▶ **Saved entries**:
--- --- ---
(** ** The worker's steps *)

Lemma set_worker_facts wk w e : facts wk e →
  facts (x_worker (set_worker wk (w <| x_edge := e |>))) (x_edge (set_worker wk (w <| x_edge := e |>))).
Proof. done. Qed.

Lemma worker_reserved_facts x w :
  resting (x_edge w) → e_pending_frame (x_edge w) = None → e_configured (x_edge w) = true →
  has_credit (x_edge w) = true → waiting_ok x (x_edge w) →
  let w' := worker_reserved request_id session_id bracketed_ok x w in facts (x_worker w') (x_edge w').
Proof.
  intros H Hp Hcf Hcr Hx. destruct x as [m|p]; apply worker_step_facts.
  - pose proof (frame_reserved_facts m (x_edge w) H Hp Hcf Hcr Hx) as Hf. intros msg e E. rewrite E in Hf.
    destruct Hf as [F1 F2 _]. constructor; [done|by apply (credits_move WIdle)|done].
  - pose proof (frame_reserved_facts m (x_edge w) H Hp Hcf Hcr Hx) as Hf. intros ex e E. rewrite E in Hf. by left.
  - pose proof (prompt_reserved_facts p (x_edge w) H Hp Hcf Hcr Hx) as Hf. intros sb e E. by rewrite E in Hf.
  - pose proof (prompt_reserved_facts p (x_edge w) H Hp Hcf Hcr Hx) as Hf. intros ex e E. rewrite E in Hf. by left.
Qed.

Lemma worker_reserve_facts x w :
  resting (x_edge w) → e_pending_frame (x_edge w) = None → e_configured (x_edge w) = true →
  waiting_ok x (x_edge w) →
  let w' := worker_reserve request_id session_id bracketed_ok x w in facts (x_worker w') (x_edge w').
Proof.
  intros H Hp Hcf Hx. unfold worker_reserve. destruct (has_credit (x_edge w)) eqn:E; [by apply worker_reserved_facts|].
  destruct H as [H1 H2 _]. constructor; [done|by apply (credits_move WIdle)|done].
Qed.

(** An input is handled. *)
Lemma worker_item_facts x w :
  resting (x_edge w) →
  let w' := worker_item request_id session_id bracketed_ok new_name sha256 x w in facts (x_worker w') (x_edge w').
Proof.
  intros H. destruct x as [payload|[c|m|p| | |message]]; cbn [worker_item].
  - pose proof (handle_frame_bytes_facts payload (x_edge w) H) as Hf.
    apply worker_step_facts; intros ? e E; rewrite E in Hf; [done|by left].
  - apply worker_step_facts; unfold mbind, M_bind, lift; destruct (validate_configure c) as [c'|ex] eqn:Ev;
      try done; [| |by intros ? ? [= <- <-]; left].
    + intros msg e E. apply configure_facts in E as [[F1 F2 _] _]; [|done|by eapply validate_configure_capacity].
      constructor; [done|by apply (credits_move WIdle)|done].
    + intros ex e E. left. by apply configure_facts in E as [? _]; [|done|eapply validate_configure_capacity].
  - apply worker_step_facts; unfold mbind, M_bind, lift; destruct (validate_frame m) as [m'|ex] eqn:Ev;
      try done; [| |by intros ? ? [= <- <-]; left];
      destruct (prepare_frame m' (x_edge w)) as [[[]|ex'] e'] eqn:Ep; try done;
      apply prepare_frame_spec in Ep as [-> Hok].
    + intros a e [= <- <-]. destruct (Hok eq_refl) as (? & ? & ?). by apply worker_reserve_facts.
    + intros ex e [= <- <-]. by left.
  - apply worker_step_facts; unfold mbind, M_bind, lift; destruct (validate_prompt p) as [p'|ex] eqn:Ev;
      try done; [| |by intros ? ? [= <- <-]; left];
      destruct (prepare_prompt p' (x_edge w)) as [[[]|ex'] e'] eqn:Ep; try done;
      apply prepare_prompt_spec in Ep as [-> Hok].
    + intros a e [= <- <-]. destruct (Hok eq_refl) as (? & ? & ?). by apply worker_reserve_facts.
    + intros ex e [= <- <-]. by left.
  - assert (∀ r e, (_ ← set_closed; abort_request) (x_edge w) = (r, e) → resting e) as Hr.
    { intros r e E. assert (quiet (_ ← set_closed; abort_request)) as Hq
        by (apply bind_quiet; [apply set_closed_quiet|intros _; apply abort_request_quiet]).
      specialize (Hq (x_edge w)). rewrite E in Hq. by eapply facts_calm. }
    apply worker_step_facts.
    + intros waits e E. specialize (Hr _ _ E). destruct waits; [|by apply worker_loop_facts].
      destruct Hr as [F1 F2 _]. constructor; [done|by apply (credits_move WIdle)|done].
    + intros ex e E. left. by eapply Hr.
  - by apply worker_raised_facts.
  - by apply worker_raised_facts.
Qed.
--- --- ---
▶ **TASK REQUIREMENTS**: In the entries above, find each line with the string "pose" and copy it.

▶ **WRITTEN ANSWER**:
  - pose proof (frame_reserved_facts m (x_edge w) H Hp Hcf Hcr Hx) as Hf. intros msg e E. rewrite E in Hf.
  - pose proof (frame_reserved_facts m (x_edge w) H Hp Hcf Hcr Hx) as Hf. intros ex e E. rewrite E in Hf. by left.
  - pose proof (prompt_reserved_facts p (x_edge w) H Hp Hcf Hcr Hx) as Hf. intros sb e E. by rewrite E in Hf.
  - pose proof (prompt_reserved_facts p (x_edge w) H Hp Hcf Hcr Hx) as Hf. intros ex e E. rewrite E in Hf. by left.
  - pose proof (handle_frame_bytes_facts payload (x_edge w) H) as Hf.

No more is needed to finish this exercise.